En géographie et en écologie, l'anthropisation est la transformation d'espaces, de paysages, d'écosystèmes ou de milieux semi-naturels sous l'action de l'homme.

Un milieu est dit anthropisé quand il s'éloigne de la naturalité.

Impacts de l'anthropisation sur l'eau[modifier | modifier le code]

L'homme a fortement modifié le tracé et les cours de milliers de fleuves et rivières, il a drainé, comblé, modifié ou créé de nombreuses zones humides. Les pompages ont vidé des mers (mer d'Aral) ou surexploité de nombreuses nappes phréatiques. Et la plupart des eaux portent les traces de l'Homme (pesticides, nitrates, phosphates, hydrocarbures, particules de plastiques, etc.). Par exemple en 2013, le taux de nitrates des nappes est en moyenne de 23 milligrammes de nitrates en moyenne par litre d’eau, et bien plus élevé dans les zones les plus polluées[1].

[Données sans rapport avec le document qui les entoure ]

(** X18. Compression does not grow an entry that is large enough: when the
    target [ceil(tokens * ratio)] is 17 tokens or more, the record
    [compressEntry] returns has between 0 and the target many
    [compressedTokens], under every strategy, and the target is at most
    the entry's tokens. *)
Theorem compression_shrinks_large_entries (JSON_parse : string -> option JsonValue)
        (config : TemporalConfig) (entry : CacheEntry) (targetTier : TemporalTier)
        (clock : Clock) (k : nat) (c : CompressedEntry) :
  0 <= tokens entry ->
  17 <= targetTokensFor config entry targetTier ->
  fst (compressEntry JSON_parse config entry targetTier clock k) = Some c ->
  0 <= compressedTokens c <= targetTokensFor config entry targetTier
  /\ targetTokensFor config entry targetTier <= tokens entry.
Proof.
  intros Htokens Hbig. rewrite compressEntry_run.
  destruct (tier_eqb targetTier Hot) eqn:Ehot; simpl orb;
    [simpl; discriminate|].
  destruct (Qle_bool 1 (compressionRatioFor config targetTier)) eqn:Eratio;
    simpl fst; intros H; [discriminate|].
  injection H as <-. cbn [compressedTokens].
  split.
  - assert (Htarget : 0 <= targetTokensFor config entry targetTier) by lia.
    destruct (compressionStrategy config);
      unfold applyCompression, withSummary, applyHybridCompression,
             applyEmbeddingCompression;
      cbn [c_tokens s_tokens].
    + pose proof (applySummaryCompression_le JSON_parse entry
                    (targetTokensFor config entry targetTier)).
      pose proof (applySummaryCompression_nonneg JSON_parse entry Htarget).
      lia.
    + lia.
    + pose proof (hybrid_share_bounds Htarget) as [Hshare Hfit].
      specialize (Hfit Hbig).
      pose proof (applySummaryCompression_le JSON_parse entry
                    (Qceiling (inject_Z (targetTokensFor config entry targetTier)
                               * (7 # 10)))).
      pose proof (applySummaryCompression_nonneg JSON_parse entry Hshare).
      lia.
  - apply ceiling_share_le; [exact Htokens | now apply Qle_bool_false].
Qed.

Lemma compression_shrinks_large_entries_witness :
  0 <= compressedTokens
         (mkCompressedEntry Summary (Some "[EMBEDDING:e1] abcdefgh"%string) 7
                            (Some (7 # 400)) 400 150)
    <= targetTokensFor (demoConfig Hybrid) (sampleEntry 400 Hot 0 0 None) Warm
  /\ targetTokensFor (demoConfig Hybrid) (sampleEntry 400 Hot 0 0 None) Warm
     <= tokens (sampleEntry 400 Hot 0 0 None).
Proof.
  apply (@compression_shrinks_large_entries rejectJson (demoConfig Hybrid)
           (sampleEntry 400 Hot 0 0 None) Warm (fixedClock 150) 1%nat).
  - simpl. lia.
  - vm_compute. discriminate.
  - vm_compute. reflexivity.
Defined.

(* ------------------------------------------------------------------ *)
(** ** Passes one after another *)

Lemma sumPairs_zero (P : CacheEntry -> Prop) (d : CacheEntry -> CacheEntry -> Z)
      (before after : list CacheEntry) :
  Forall2 (fun e e' => P e -> d e e' = 0) before after ->
  Forall P before ->
  sumPairs d before after = 0.
Proof.
  induction 1 as [|e e' before after Hd _ IH]; intros Hall; simpl; [reflexivity|].
  inversion Hall; subst. rewrite Hd, IH by assumption. reflexivity.
Qed.



(** X19. Two passes in a row, the second not earlier than the first and no
    access in between (each under a clock standing still at its time): the
    second pass promotes nothing. *)
Theorem aging_pass_promotes_nothing (JSON_parse : string -> option JsonValue)
        (config : TemporalConfig) (entries : list CacheEntry)
        (now0 now1 : Z) (k : nat) :
  now0 <= now1 ->
  let first := processTransitions JSON_parse config entries (fixedClock now0) k in
  let second :=
    processTransitions JSON_parse config (passEntries first) (fixedClock now1)
                       (passTicks first) in
  promoted (passResult second) = 0.
Proof.
  intros Hnow. cbv zeta.
  assert (Hsettled : Forall (fun e => tier e = tierAt config now0 e)
                       (passEntries
                          (processTransitions JSON_parse config entries
                                              (fixedClock now0) k))).
  { rewrite pass_entries. apply loop_settles. }
  set (first := processTransitions JSON_parse config entries (fixedClock now0) k) in *.
  rewrite pass_promoted. unfold movesWhere.
  apply (@sumPairs_zero (fun e => tier e = tierAt config now0 e)); [|exact Hsettled].
  rewrite (pass_entries JSON_parse config (passEntries first)).
  apply (loop_Forall2 JSON_parse config (fixedClock now1)
           (fun e e' => tier e = tierAt config now0 e ->
                        (if isPromotion (tier e) (tier e') then 1 else 0) = 0)).
  intros r e k0 He. rewrite step_tier. unfold fixedClock.
  pose proof (tierAt_mono config e Hnow) as Hmono.
  rewrite <- He in Hmono. unfold tierIndex in Hmono. unfold isPromotion.
  destruct (indexOf tierOrder (tierAt config now1 e) <? indexOf tierOrder (tier e))
    eqn:E; [|reflexivity].
  apply Z.ltb_lt in E. lia.
Qed.
(** X21: the three lists are built independently: what the answer of
    the places API for one kind of place is has no effect on the lists
    of the other two kinds, so a failed call empties its own list
    only. *)
Theorem search_buckets_independent (city_arg : option string) (env : Env)
    (c : Collection Payload) (g : rng) (a h r a' h' r' : HttpReply) :
  resp_attractions (search city_arg (with_replies a h r env) c g).1.1 =
  resp_attractions (search city_arg (with_replies a h' r' env) c g).1.1 /\
  resp_hotels (search city_arg (with_replies a h r env) c g).1.1 =
  resp_hotels (search city_arg (with_replies a' h r' env) c g).1.1 /\
  resp_restaurants (search city_arg (with_replies a h r env) c g).1.1 =
  resp_restaurants (search city_arg (with_replies a' h' r env) c g).1.1 /\
  resp_status (search city_arg (with_replies a h r env) c g).1.1 =
  resp_status (search city_arg (with_replies a' h' r' env) c g).1.1.
Proof.
  set (city := str_strip (default "" city_arg)).
  destruct (truthy city) eqn:Ht.
  - destruct (get_cached_data_returns (env_read_fault env) (env_read_now env) city c)
      as [[data|] Hr].
    + assert (Hall : forall x y z,
                 search city_arg (with_replies x y z env) c g =
                 (cached_response city data, c, g)).
      { intros x y z.
        exact (search_hit city_arg (with_replies x y z env) c g data Ht Hr). }
      rewrite !Hall. repeat split.
    + destruct (env_coordinates env) as [[[lat|] [lon|]] dn] eqn:Hco.
      * assert (Hall : forall x y z,
                   (search city_arg (with_replies x y z env) c g).1.1 =
                   {| resp_status := 200; resp_success := true; resp_error := None;
                      resp_city :=
                        Some (if truthy (default "" dn) then default "" dn else city);
                      resp_cached := Some false;
                      resp_attractions :=
                        fst (format_place_data
                               (fetch_places_from_geoapify (env_api_key env) x lat lon)
                               "attractions" g);
                      resp_hotels :=
                        fst (format_place_data
                               (fetch_places_from_geoapify (env_api_key env) y lat lon)
                               "hotels" g);
                      resp_restaurants :=
                        fst (format_place_data
                               (fetch_places_from_geoapify (env_api_key env) z lat lon)
                               "restaurants" g) |}).
        { intros x y z.
          exact (proj1 (search_miss city_arg (with_replies x y z env) c g g g g
                          lat lon dn Ht Hr Hco)). }
        rewrite !Hall. repeat split.
      * assert (Hall : forall x y z,
                   search city_arg (with_replies x y z env) c g =
                   (failure 404 ("Could not find coordinates for '" ++ city ++
                                 "'. Please check the city name and try again."), c, g)).
        { intros x y z.
          apply (search_not_found city_arg (with_replies x y z env) c g Ht Hr).
          cbn [with_replies env_coordinates]. rewrite Hco. now right. }
        rewrite !Hall. repeat split.
      * assert (Hall : forall x y z,
                   search city_arg (with_replies x y z env) c g =
                   (failure 404 ("Could not find coordinates for '" ++ city ++
                                 "'. Please check the city name and try again."), c, g)).
        { intros x y z.
          apply (search_not_found city_arg (with_replies x y z env) c g Ht Hr).
          cbn [with_replies env_coordinates]. rewrite Hco. now left. }
        rewrite !Hall. repeat split.
      * assert (Hall : forall x y z,
                   search city_arg (with_replies x y z env) c g =
                   (failure 404 ("Could not find coordinates for '" ++ city ++
                                 "'. Please check the city name and try again."), c, g)).
        { intros x y z.
          apply (search_not_found city_arg (with_replies x y z env) c g Ht Hr).
          cbn [with_replies env_coordinates]. rewrite Hco. now left. }
        rewrite !Hall. repeat split.
  - assert (Hall : forall x y z,
               search city_arg (with_replies x y z env) c g =
               (failure 400 "City name is required. Use: /search?city=CityName", c, g)).
    { intros x y z. now apply search_blank. }
    rewrite !Hall. repeat split.
Qed.

(** X22: a search that finds no fresh entry and gets no place from the
    geocoder answers 404 with a message naming the city and three empty
    lists, and leaves the collection and the generator as they were;
    [get_coordinates] gives no coordinates when its call raises, when
    the body has no features, and when the first feature has no
    properties, and it never looks beyond the first feature. *)
Theorem geocode_failure_is_404 (reply : GeocodeReply) (city_arg : option string)
    (env : Env) (c : Collection Payload) (g : rng) :
  let city := str_strip (default "" city_arg) in
  truthy city = true ->
  fst (get_cached_data (env_read_fault env) (env_read_now env) city c) = Returned None ->
  (get_coordinates reply).1.1 = None \/ (get_coordinates reply).1.2 = None ->
  search city_arg (with_coordinates (get_coordinates reply) env) c g =
    (failure 404 ("Could not find coordinates for '" ++ city ++
                  "'. Please check the city name and try again."), c, g) /\
  (geocode_failed reply -> get_coordinates reply = (None, None, None)) /\
  (forall props rest rest',
      get_coordinates (GeocodeAnswer (Some (Some props :: rest))) =
      get_coordinates (GeocodeAnswer (Some (Some props :: rest')))).
Proof.
  intros city Ht Hmiss Hno. split; [|split].
  - exact (search_not_found city_arg (with_coordinates (get_coordinates reply) env) c g
             Ht Hmiss Hno).
  - intros [-> | [-> | [-> | [rest ->]]]]; reflexivity.
  - reflexivity.
Qed.

(** X23: after [POST /clear-cache] without a city (or with an empty
    one) the handler reports success for all cities, the collection is
    empty, and no search is served from the cache until a search has
    written again. *)
Theorem clear_endpoint_then_search (city : option string) (c : Collection Payload)
    (city_arg : option string) (env : Env) (g : rng) :
  city = None \/ city = Some "" ->
  clear_cache_endpoint city None c =
    (Returned {| clear_success := true;
                 clear_message := "Cache cleared for all cities" |}, ∅) /\
  resp_cached (search city_arg env (clear_cache_endpoint city None c).2 g).1.1
    <> Some true.
Proof.
  intros Hc.
  assert (He : clear_cache_endpoint city None c =
               (Returned {| clear_success := true;
                            clear_message := "Cache cleared for all cities" |}, ∅))
    by (destruct Hc as [-> | ->]; reflexivity).
  split; [exact He|]. rewrite He. cbn [snd].
  destruct (search_cases city_arg env ∅ g)
    as [[_ ->] | [(_ & data & Hhit & _) | [(_ & _ & _ & ->) | (Ht & Hmiss & lat & lon & dn & Hco)]]];
    try discriminate.
  - exfalso. destruct (env_read_fault env) as [e|].
    + rewrite get_cached_data_fault in Hhit. discriminate.
    + rewrite get_cached_data_absent in Hhit by apply lookup_empty. discriminate.
  - destruct (search_miss city_arg env ∅ g g g g lat lon dn Ht Hmiss Hco) as [-> _].
    discriminate.
Qed.

End SearchAndServices.

(** ** Distances *)

Section Distances.

Context `{PyRuntime}.

Import AIService PlaceService App PyStr Vocabulary.

Lemma round_half_even_near (num den : Z) :
  0 <= num -> 0 < den ->
  0 <= PyFloat.round_half_even num den /\
  2 * Z.abs (num - PyFloat.round_half_even num den * den) <= den.
Proof.
  intros Hnum Hden. unfold PyFloat.round_half_even.
  pose proof (Z.div_mod num den ltac:(lia)) as Hdm.
  pose proof (Z.mod_pos_bound num den Hden) as Hb.
  pose proof (Z.div_pos num den Hnum Hden) as Hq.
  destruct (Z.compare_spec (2 * (num mod den)) den) as [He|Hl|Hg]; [destruct (Z.even _)| |];
    split; nia.
Qed.

Lemma round_hundredths (x : float) : hundredths x (PyFloat.round x 2).
Proof.
  unfold hundredths, PyFloat.round.
  destruct (Prim2SF x) as [s|s| |s m e]; try reflexivity.
  exists (PyFloat.scaled_int m e 2).
  assert (H100 : PyFloat.of_int (10 ^ 2) = 100%float) by (vm_compute; reflexivity).
  rewrite H100. unfold PyFloat.scaled_int.
  change (10 ^ 2) with 100.
  destruct (Z.leb_spec 0 e) as [He|He].
  - split; [pose proof (Z.pow_nonneg 2 e ltac:(lia)); nia|]. split; [lia|].
    destruct (Z.leb_spec (2 ^ 53) (Z.pos m * 2 ^ e * 100)); split; intros; try lia;
      reflexivity.
  - pose proof (Z.pow_pos_nonneg 2 (- e) ltac:(lia) ltac:(lia)) as Hp.
    destruct (round_half_even_near (Z.pos m * 100) (2 ^ (- e)) ltac:(lia) Hp)
      as [Hn Hnear].
    split; [exact Hn|]. split; [lia|].
    destruct (Z.leb_spec (2 ^ 53) (PyFloat.round_half_even (Z.pos m * 100) (2 ^ (- e))));
      split; intros; try lia; reflexivity.
Qed.

Lemma place_of_props_distance (lat lon lat' lon' : float) (props : Props) :
  has_distance props = true ->
  place_of_props lat lon props = place_of_props lat' lon' props /\
  ~ raises lat lon props /\
  forall place,
    place_of_props lat lon props = Appended place ->
    exists r, rp_distance place = Some r /\
              hundredths (default 0%float (props_distance props) / 1000.0)%float r.
Proof.
  unfold has_distance, raises, place_of_props. intros Hd.
  apply negb_true_iff in Hd. rewrite Hd. cbn [andb].
  split; [reflexivity|].
  destruct (negb (truthy (default "" (props_name props))));
    (split; [discriminate|]); [discriminate|].
  intros place [= <-]. cbn [rp_distance]. eexists. split; [reflexivity|].
  apply round_hundredths.
Qed.

(** X24: the centre of the search is used only for features that come
    without a distance: when every feature of the answer has a distance
    that is not zero, no feature can make the loop raise, the places
    returned are the named features and are the same for any centre
    ([calculate_distance] plays no part), and each place carries the
    distance of its feature in kilometres rounded to two decimals: the
    double nearest to [n / 100] for an integer [n] nearest to a
    hundred times the kilometres. *)
Theorem fetch_places_centre_unused (key : string) (fs : list Props)
    (lat lon lat' lon' : float) :
  truthy key = true ->
  Forall (fun props => has_distance props = true) fs ->
  let places := fetch_places_from_geoapify (Some key) (HttpAnswer 200 (Some fs)) lat lon in
  places = fetch_places_from_geoapify (Some key) (HttpAnswer 200 (Some fs)) lat' lon' /\
  map rp_name places = map props_name (List.filter props_named fs) /\
  Forall2
    (fun props place =>
       exists r, rp_distance place = Some r /\
                 hundredths (default 0%float (props_distance props) / 1000.0)%float r)
    (List.filter props_named fs) places.
Proof.
  intros Hk Hd places. subst places. rewrite !(fetch_answer key fs) by exact Hk.
  assert (Hloop : places_loop lat lon fs = places_loop lat' lon' fs /\
                  exists places,
                    places_loop lat lon fs = Some places /\
                    map rp_name places = map props_name (List.filter props_named fs) /\
                    Forall2
                      (fun props place =>
                         exists r, rp_distance place = Some r /\
                                   hundredths
                                     (default 0%float (props_distance props) / 1000.0)%float
                                     r)
                      (List.filter props_named fs) places).
  { induction Hd as [|props fs Hp _ (IH1 & places & IH2 & IHn & IHd)].
    - split; [reflexivity|]. exists []. repeat split; constructor.
    - destruct (place_of_props_distance lat lon lat' lon' props Hp) as (Heq & Hno & Hdist).
      cbn [places_loop List.filter]. rewrite <- Heq, <- IH1. split; [reflexivity|].
      pose proof (place_of_props_cases lat lon props) as Hc.
      destruct (place_of_props lat lon props) as [|p|] eqn:Hstep.
      + rewrite Hc. exists places. auto.
      + destruct Hc as (-> & Hf & _). rewrite IH2. cbn [mbind option_bind].
        exists (p :: places). split; [reflexivity|].
        assert (Hname : rp_name p = props_name props).
        { unfold place_fields, feature_fields in Hf. congruence. }
        cbn [map]. rewrite Hname, IHn. split; [reflexivity|].
        constructor; [now apply Hdist | exact IHd].
      + destruct (Hno Hstep). }
  destruct Hloop as (<- & places & -> & Hn & Hdis). cbn [default]. auto.
Qed.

Anthropisation des sols et paysages[modifier | modifier le code]

L'érosion anthropique d'un relief, des sols ou d'un modelé naturel est l'ensemble des processus de dégradation du relief et des sols dû à l'action humaine. On distingue la racine grecque anthropos (« homme »).
Dire que le changement climatique est d'origine anthropique, signifie que les activités humaines sont, pour tout ou partie importante, la cause d'un dérèglement climatique.

Des espaces peuvent être qualifiés d'anthropisé bien qu'ils aient une apparence naturelle, comme les prairies et pâtures transformation par l'homme du biome des prairies, savanes et brousses tempérées, ou des forêts par déforestation. La détection des marques de l'anthropisation peut être difficile étant donné qu'elle implique de connaître ou estimer l'état d'un milieu ou paysage avant toute action sensible de l'homme, et parce qu'elle peut être fort ancienne (de l'ordre du siècle ou de dizaines de millénaires parfois).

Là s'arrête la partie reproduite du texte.